The cluster is about 650 light years in Ophiuchus, the snake carrierand has been nicknamed “Ophion” in honor of its resident constellation.
“Ophion is full of stars that rush through the Galaxy In a totally unpleasant, unpleasant way, which is far from what we would expect for such a big family, “Huson said in a statement. “In addition, this will happen in a fraction of the time that used Usumby so that such a large family is dispensed. It is like no other star family that we have seen before.”
The range of speeds in a stellar cluster is known as its speed dispersion. Because the giant molecular clouds that give to the stars are cold, have low energy and, therefore, low speed dispersions of only a few kilometers per second, which pass to their incipient stars.
This means that the stars of a cluster should move more or less the same low speed, which allows their mutual severity to keep them for longer. The speed dispersion in Ophion, measured by Gaia, is much larger than normal, 20 kilometers (12.4 miles) per second. In other words, the difference between faster and most slower stars in Ophion is 20 kilometers per second.
With such high speed dispersion, Ophion will fly quickly. The only reason we see these stars together is because they are very young and that they house was the opportunity to separate.
“We do not know exactly what happened to this star family to advance, since we find nothing that reigns before,” said Marina Kounkel, from the University of Northern Florida, which was part of the discovery team. “It’s a mystery.”

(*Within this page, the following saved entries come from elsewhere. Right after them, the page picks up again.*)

(** The answer to HEAD has no body and the status of the context's response;
    every field that does not frame the message is kept, with all its values in
    order; [Transfer-Encoding] is gone and [Content-Length] is present: the one
    the handler set, otherwise the size of the body a GET would have sent. *)
Theorem head_keeps_fields {F} `{HttpFieldsLaws F} fields (res : response F) :
  enumerates fields (rs_fields res) →
  let head := head_response fields res in
  rs_body head = [] ∧ rs_status head = rs_status res ∧
  (∀ n, is_framing n = false → field_all n (rs_fields head) = field_all n (rs_fields res)) ∧
  field_all (str "Transfer-Encoding") (rs_fields head) = [] ∧
  field_all (str "Content-Length") (rs_fields head) ≠ [] ∧
  (field_all (str "Content-Length") (set_keep_alive (rs_version res) (get_keep_alive (rs_version res) (rs_fields res)) (fields_empty (F := F))) = [] →
   field_all (str "Content-Length") (rs_fields head) =
     match field_all (str "Content-Length") (rs_fields res) with [] => [to_dec_Z (zlen (rs_body res))] | vs => vs end).
Proof.
  intros He head. unfold head, head_response. cbn [rs_body rs_status rs_fields].
  set (f0 := set_keep_alive _ _ _). set (f1 := fold_left _ _ f0). set (f2 := field_erase _ f1).
  assert (∀ n, field_all n f2 = if ieq n (str "Transfer-Encoding") then [] else field_all n f0 ++ field_all n (rs_fields res)) as H2.
  { intros n. unfold f2. rewrite field_all_erase. destruct (ieq n _); [done|]. unfold f1. by rewrite field_all_inserts, <-He. }
  split_and!; [done|done| | | |].
  - intros n Hn. assert (ieq n (str "Transfer-Encoding") = false ∧ ieq n (str "Content-Length") = false) as [Hte Hcl].
    { unfold is_framing in Hn. apply orb_false_elim in Hn as [[_ ?]%orb_false_elim ?]. done. }
    assert (field_all n f0 = []) as H0f by (unfold f0; by rewrite field_all_keep_alive, field_all_empty).
    case_bool_decide; rewrite ?field_all_set, H2, ?Hte, ?Hcl, H0f; done.
  - case_bool_decide; rewrite ?field_all_set, H2; done.
  - case_bool_decide; [done|]. by rewrite field_all_set.
  - fold f0. intros H0f. assert (field_all (str "Content-Length") f2 = field_all (str "Content-Length") (rs_fields res)) as Hcl.
    { by rewrite H2, H0f. }
    rewrite Hcl. destruct (field_all (str "Content-Length") (rs_fields res)) as [|v vs] eqn:Hres.
    + rewrite bool_decide_eq_false_2 by tauto. by rewrite field_all_set.
    + by rewrite bool_decide_eq_true_2.
Qed.
Theorem head_keeps_fields_witness :
  let fields := [(str "X-Id", str "1"); (str "X-Id", str "2")] in
  let res := mk_response status_ok 11 fields (str "body") in
  field_all (str "X-Id") (rs_fields (head_response fields res)) = [str "1"; str "2"].
Proof.
  intros fields res. destruct (head_keeps_fields fields res) as (_ & _ & Hk & _).
  - intros n. reflexivity.
  - by rewrite (Hk (str "X-Id") eq_refl).
Defined.

(** Persistence is written twice: once by [keep_alive], once by the copied field. *)
Theorem head_duplicates_connection :
  let fields := [(str "Connection", str "close")] in
  field_all (str "Connection") (rs_fields (head_response fields (mk_response status_ok 11 fields []))) = [str "close"; str "close"].
Proof. by vm_compute. Qed.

Ophion’s existence was not immediately obvious. The Huson and Kounkel team was testing a new model, called Gaia Net, which can simultaneously analyze the spectra of millions of stars, when the cluster left the data.
“This is the first time it is possible to use a model like this for young stars, due to the immense volume and high quality of the spectroscopic observations necessary for it to work,” said Johannes Sahlmann, scientist of the GAIA project in the European Space Agency. “It is still quite new to be reliably measure the parameters of many young stars at the same time. This type of bulk observation is one of Gaia’s truly unprecedented achievements.”

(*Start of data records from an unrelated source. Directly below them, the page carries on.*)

Lemma server_start_inv requests : server_inv requests (server_start requests).
Proof using Type. unfold server_start. by apply read_inv. Qed.
Lemma server_finishes requests s :
  server_inv requests s → sv_failed s = false → ∃ s', rtc exchange_step s s' ∧ sv_failed s' = false ∧ finished s'.
Proof using Type.
  remember (measure s) as n eqn:Hn. revert s Hn. induction n as [n IH] using lt_wf_ind. intros s -> Hi Hf.
  destruct (server_progress requests s Hi Hf) as [Hd|(s' & Hs & Hf')]; [by exists s|].
  destruct (IH (measure s') (server_step_measure requests s s' Hi Hs) s' eq_refl (exchange_step_inv requests s s' Hi Hs) Hf') as (s2 & Hr & ? & ?).
  exists s2. split; [by eapply rtc_l|done].
Qed.
Lemma finished_remaining requests s : server_inv requests s → finished s → sv_failed s = false → sv_sent s = serve_all requests.
Proof using Type.
  unfold server_inv, finished, remaining. intros (Hs & _ & _ & _) Hd Hf. rewrite Hf in Hs. rewrite Hs. symmetry.
  destruct (sv_turn s) as [[]| | | | | | |]; try done; rewrite ?Hd; apply app_nil_r.
Qed.
Lemma server_steps_bound n s s' requests : server_inv requests s → nsteps exchange_step n s s' → n + measure s' ≤ measure s.
Proof using Type.
  intros Hi Hn. induction Hn as [s|n s1 s2 s3 Hs Hn IH]; [lia|]. specialize (IH (exchange_step_inv requests s1 s2 Hi Hs)).
  pose proof (server_step_measure requests s1 s2 Hi Hs). lia.
Qed.
End exchange.

(** C2: a connection refines one request after the other. The machine of the
    connection with its parsed requests, bodies read piece by piece, interim
    answers, limits, handlers (synchronous or not), static files and persistent
    connections, for every list of requests, every way their bodies are cut and
    every failure of the network: what is written is always a beginning of
    [serve_all], in which each request is answered by the router from a fresh
    context of its own, in order, until one asks to close or is left by an
    exception; so nothing of one request shows in the answer to another. A
    request takes at most five steps and one per piece of its body; as long as
    the network does not fail the connection goes on to its end, and has then written all of [serve_all]. *)
Theorem server_refines_sequence {F} `{HttpFields F} `{Platform} `{Verbs} `{FileSystem} page web_root root (r : HttpRouter F) max
    fields is_upgrade async_work requests n s :
  nsteps (exchange_step page web_root root r fields is_upgrade async_work) n (server_start max requests) s →
  let serve := serve_all page web_root root r max fields is_upgrade async_work in
  sv_sent s `prefix_of` serve requests ∧ n ≤ work requests + 1 ∧
  (sv_failed s = false →
    (finished s → sv_sent s = serve requests) ∧
    ∃ s', rtc (exchange_step page web_root root r fields is_upgrade async_work) s s' ∧ finished s' ∧ sv_sent s' = serve requests).
Proof.
  intros Hn serve. pose proof (server_start_inv page web_root root r max fields is_upgrade async_work requests) as Hi0.
  assert (server_inv page web_root root r max fields is_upgrade async_work requests s) as Hi.
  { refine (rtc_invariant _ _ _ _ _ (proj2 (rtc_nsteps _ _) (ex_intro _ n Hn)) Hi0). intros x y. apply exchange_step_inv. }
  split_and!.
  - destruct Hi as (Hs & _). unfold serve. destruct (sv_failed s); [destruct Hs as (_ & rest & ->)|rewrite Hs]; by apply prefix_app_r.
  - pose proof (server_steps_bound page web_root root r max fields is_upgrade async_work n _ s requests Hi0 Hn) as Hb.
    change (measure (server_start max requests)) with (work requests + 1) in Hb. lia.
  - intros Hf. split; [intros Hd; by eapply finished_remaining|].
    destruct (server_finishes page web_root root r max fields is_upgrade async_work requests s Hi Hf) as (s' & Hr & Hf' & Hd).
    exists s'. split_and!; [done|done|]. eapply finished_remaining; [|done|done].
    refine (rtc_invariant _ _ _ _ _ Hr Hi). intros x y. apply exchange_step_inv.
Qed.
(** A macro is a plain registration or an overload. *)
Lemma declare_spec d self r :
  (declared_parameters d self = [] ∧ ∃ doc, declare base_path sort d self r =
     add_route sort (declared_path base_path d self) (declared_verb d) (declared_handler d self) None None true doc [] r) ∨
  (∃ v k doc, declared_parameters d self = parameters_of k ∧ declared_handler d self = handler_of k ∧ declared_verb d = verb_of v ∧
     declare base_path sort d self r = overload sort v k doc (declared_path base_path d self) r).
Proof.
  destruct d as [[]|v p m doc|v p T m|v p k doc]; [by left; eauto..|left; by eauto| |].
  - right. by exists v, (Controlled T self m), None.
  - right. by exists v, (callable_of k self), doc.
Qed.
Lemma declare_accepted d self r :
  table_ok (rt_routes r) → accepted base_path (rt_base_path r) d self →
  ∃ r', declare base_path sort d self r = Ret r' ∧ table_ok (rt_routes r') ∧ rt_base_path r' = rt_base_path r ∧
    ∀ k' p' m' h', registered k' (rt_routes r') p' m' h' ↔
      if bool_decide (k' = KSync ∧ p' = full_path (rt_base_path r) (declared_path base_path d self) ∧ m' = declared_verb d)
      then h' = declared_handler d self else registered k' (rt_routes r) p' m' h'.
Proof.
  intros Hok (Hc & Hps). destruct (apply_base_path_spec r (declared_path base_path d self)) as [(_ & Hp)|(Hn & _)]; [|done].
  destruct (declare_spec d self r) as [(_ & doc & ->)|(v & k & doc & Hk & -> & -> & ->)].
  - destruct (add_route_registers sort r _ _ (declared_verb d) (declared_handler d self) None None true doc [] Hok Hp)
      as (r' & ? & ? & ? & ? & _). by exists r'.
  - rewrite Hk in Hps. destruct (overload_registers sort r v k doc _ _ Hok Hp Hps) as (r' & ? & ? & ? & ? & _). by exists r'.
Qed.
Lemma declare_refused d self r :
  ~ accepted base_path (rt_base_path r) d self → ∃ what, declare base_path sort d self r = Throw (InvalidArgument what).
Proof.
  intros Hn. destruct (apply_base_path_spec r (declared_path base_path d self)) as [(Hc & Hp)|(_ & what & Hp)].
  - assert (~ typed_parameters_ok (pp_param_names (http_parse_path_pattern (declared_path base_path d self))) (declared_parameters d self)) as Hbad
      by (intros ?; by apply Hn).
    destruct (declare_spec d self r) as [(Hps & _)|(v & k & doc & Hk & _ & _ & ->)].
    + destruct Hbad. rewrite Hps. split; constructor.
    + rewrite Hk in Hbad. by apply overload_refuses.
  - destruct (declare_spec d self r) as [(_ & doc & ->)|(v & k & doc & _ & _ & _ & ->)].
    + exists what. unfold add_route. by rewrite Hp.
    + destruct (overload_typed sort v k doc (declared_path base_path d self) r) as (h & _ & _ & ->).
      destruct (typed_registration_checked sort (declared_path base_path d self) (verb_of v) h (default empty_doc doc) r) as [Hgood Hbad].
      destruct (decide (typed_parameters_ok (pp_param_names (http_parse_path_pattern (declared_path base_path d self))) (th_parameters h))) as [Hx|Hx].
      * exists what. rewrite (Hgood Hx). unfold add_route. by rewrite Hp.
      * by apply Hbad.
Qed.

Lemma register_routes_spec ds self r :
  table_ok (rt_routes r) →
  ∃ before after, ds = before ++ after ∧
    let '(r', e) := register_routes base_path sort ds self r in
    table_ok (rt_routes r') ∧ rt_base_path r' = rt_base_path r ∧
    Forall (λ d, accepted base_path (rt_base_path r) d self) before ∧
    match after with
    | [] => e = None
    | d :: _ => ~ accepted base_path (rt_base_path r) d self ∧ ∃ what, e = Some (InvalidArgument what)
    end ∧
    ∀ k' p' m' h', registered k' (rt_routes r') p' m' h' ↔
      match (if bool_decide (k' = KSync) then last_declared base_path (rt_base_path r) before self p' m' else None) with
      | Some h => h' = h | None => registered k' (rt_routes r) p' m' h' end.
Proof.
  revert r. induction ds as [|d ds IH]; intros r Hok; cbn [register_routes].
  { exists [], []. split_and!; try done. intros k' p' m' h'. cbn. by case_bool_decide. }
  destruct (decide (accepted base_path (rt_base_path r) d self)) as [Ha|Ha].
  2: { destruct (declare_refused d self r Ha) as (what & ->). exists [], (d :: ds). split_and!; try done; [by eauto|].
       intros k' p' m' h'. cbn. by case_bool_decide. }
  destruct (declare_accepted d self r Hok Ha) as (r1 & -> & Hok1 & Hb1 & Hreg1).
  destruct (IH r1 Hok1) as (before & after & -> & Hspec). exists (d :: before), after. split; [done|].
  destruct (register_routes base_path sort (before ++ after) self r1) as [r' e]. rewrite Hb1 in *.
  destruct Hspec as (? & ? & ? & ? & Hreg). split_and!; [done|done|by constructor|done|].
  intros k' p' m' h'. rewrite Hreg. cbn [last_declared]. specialize (Hreg1 k' p' m' h').
  destruct (decide (k' = KSync)) as [->|Hk].
  - rewrite bool_decide_eq_true_2 by done. destruct (last_declared _ _ _ _ _ _); [done|]. rewrite Hreg1.
    repeat case_bool_decide; naive_solver.
  - rewrite bool_decide_eq_false_2 in Hreg1 by naive_solver. by rewrite bool_decide_eq_false_2.
Qed.
End registers.

(** C27: [register_routes] of a controller, on any well-formed router. The
    declarations take effect one after the other up to the first that the router
    refuses (its path cannot carry the router's base path, or its descriptors are ill
    formed), which throws [invalid_argument] and ends them; there is none iff
    no exception leaves. After that, under the router's and the controller's base paths, every
    path and verb has the handler of the last declaration made for it, called on
    this controller, and everything else is as it was. On the WebSocket router no declaration is
    refused, and each of the one to four methods named gets exactly its event. *)
Theorem controller_registers {F} `{HttpFields F} `{Platform} `{Verbs} {C} (base_path : C → bytes)
    sort `{!StdSort (more_specific (F := F)) sort} ws_sort `{!StdSort ws_more_specific ws_sort} ds wds self (r : HttpRouter F) w s :
  table_ok (rt_routes r) → represents w s →
  (∃ before after, ds = before ++ after ∧
    let '(r', e) := register_routes base_path sort ds self r in
    table_ok (rt_routes r') ∧ rt_base_path r' = rt_base_path r ∧
    Forall (λ d, accepted base_path (rt_base_path r) d self) before ∧
    match after with
    | [] => e = None
    | d :: _ => ~ accepted base_path (rt_base_path r) d self ∧ ∃ what, e = Some (InvalidArgument what)
    end ∧
    ∀ k' p' m' h', registered k' (rt_routes r') p' m' h' ↔
      match (if bool_decide (k' = KSync) then last_declared base_path (rt_base_path r) before self p' m' else None) with
      | Some h => h' = h | None => registered k' (rt_routes r) p' m' h' end) ∧
  (∃ w', register_ws_routes base_path ws_sort wds self w = Some w' ∧
    represents w' (fold_left (λ s d, spec_do s (AddHandler (base_path self ++ d.1) (entry_of d.2 self))) wds s)).
Proof. intros Hok Hw. split; [by apply register_routes_spec|by apply register_ws_routes_represents]. Qed.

So what has led Ophion’s stars to go out with their own trajectories so early in his life? While examining Gaia’s data, Huson’s team noticed several large gaps, areas where Supernova Shock waves have flown interstellar gas. Astronomers call these “superbubbles” empty, and it is possible that much of the remote gas in Ophion after the formation of their stars was also impressed by the stellar explosion waves. Losing so much mass under the cost of this whole gas had a feedback effect, losing control of the cluster over its stars. The effects of gravitational tides of the mass of the neighboring stars -forming regions could also have given the Ophion stars an additional impulse.
“Emotionally, it changes how we think about stars slimming and how to find them. The previous methods identified families grouping the stars in a similar way, but Ophion would have slipped through this network,” Kounkel said. “Without the huge high quality data sets of Gaia, and the new models that we can now use to dig in these, we can have a bone that is missing a great piece of the star puzzle.”

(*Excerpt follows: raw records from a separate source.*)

Lemma rows_are_patterns w : w ∈ app_rows T texts → row_path w ∈ fixed_paths ++ dynamic_patterns.
Proof.
  assert (forallb (λ w, bool_decide (row_path w ∈ fixed_paths ++ dynamic_patterns)) (app_rows T texts) = true) as Hall by (vm_compute; reflexivity).
  intros Hw. apply forallb_Forall in Hall. rewrite Forall_forall in Hall. specialize (Hall w Hw). by apply bool_decide_eq_true in Hall.
Qed.
Lemma patterns_have_rows pattern :
  pattern ∈ fixed_paths ++ dynamic_patterns → ∃ w, w ∈ app_rows T texts ∧ row_path w = pattern ∧ handlers_at pattern = row_sync w.
Proof.
  assert (forallb (λ q, existsb (λ w, bool_decide (row_path w = q)) (app_rows T texts)) (fixed_paths ++ dynamic_patterns) = true) as Hall
    by (vm_compute; reflexivity).
  intros Hp. apply forallb_Forall in Hall. rewrite Forall_forall in Hall. specialize (Hall pattern Hp).
  apply existsb_exists in Hall as (w & Hw & Hb). unfold handlers_at.
  destruct (List.find _ (app_rows T texts)) as [w'|] eqn:Hf; [|pose proof (find_none _ _ Hf w Hw) as Hn; cbn in Hn; congruence].
  apply find_some in Hf as [Hw' Hb']. exists w'. split_and!; [by apply list_elem_of_In|by apply bool_decide_eq_true in Hb'|done].
Qed.
Lemma rows_unique w w' : w ∈ app_rows T texts → w' ∈ app_rows T texts → row_path w = row_path w' → w = w'.
Proof.
  assert (NoDup (row_path <$> app_rows T texts)) as Hnd by (apply (bool_decide_unpack _); vm_compute; exact I).
  intros (i & Hi)%list_elem_of_lookup (j & Hj)%list_elem_of_lookup Hp.
  assert (i = j) as ->; [|congruence].
  apply (NoDup_lookup _ i j (row_path w) Hnd); rewrite list_lookup_fmap; [by rewrite Hi|by rewrite Hj, Hp].
Qed.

Therefore, there may be other young families or stars that run separately. Our vision of Ophion is like a photograph of a young adult just before leaving the university. They are on their way, but the port has yet left the nest. Where these stars will end is a assumption of anyone, but they are destined to wander only by the space lanes.
The Huson team presents the Gaia network model in a New studywhich was published on April 25 in Astrophysical magazine.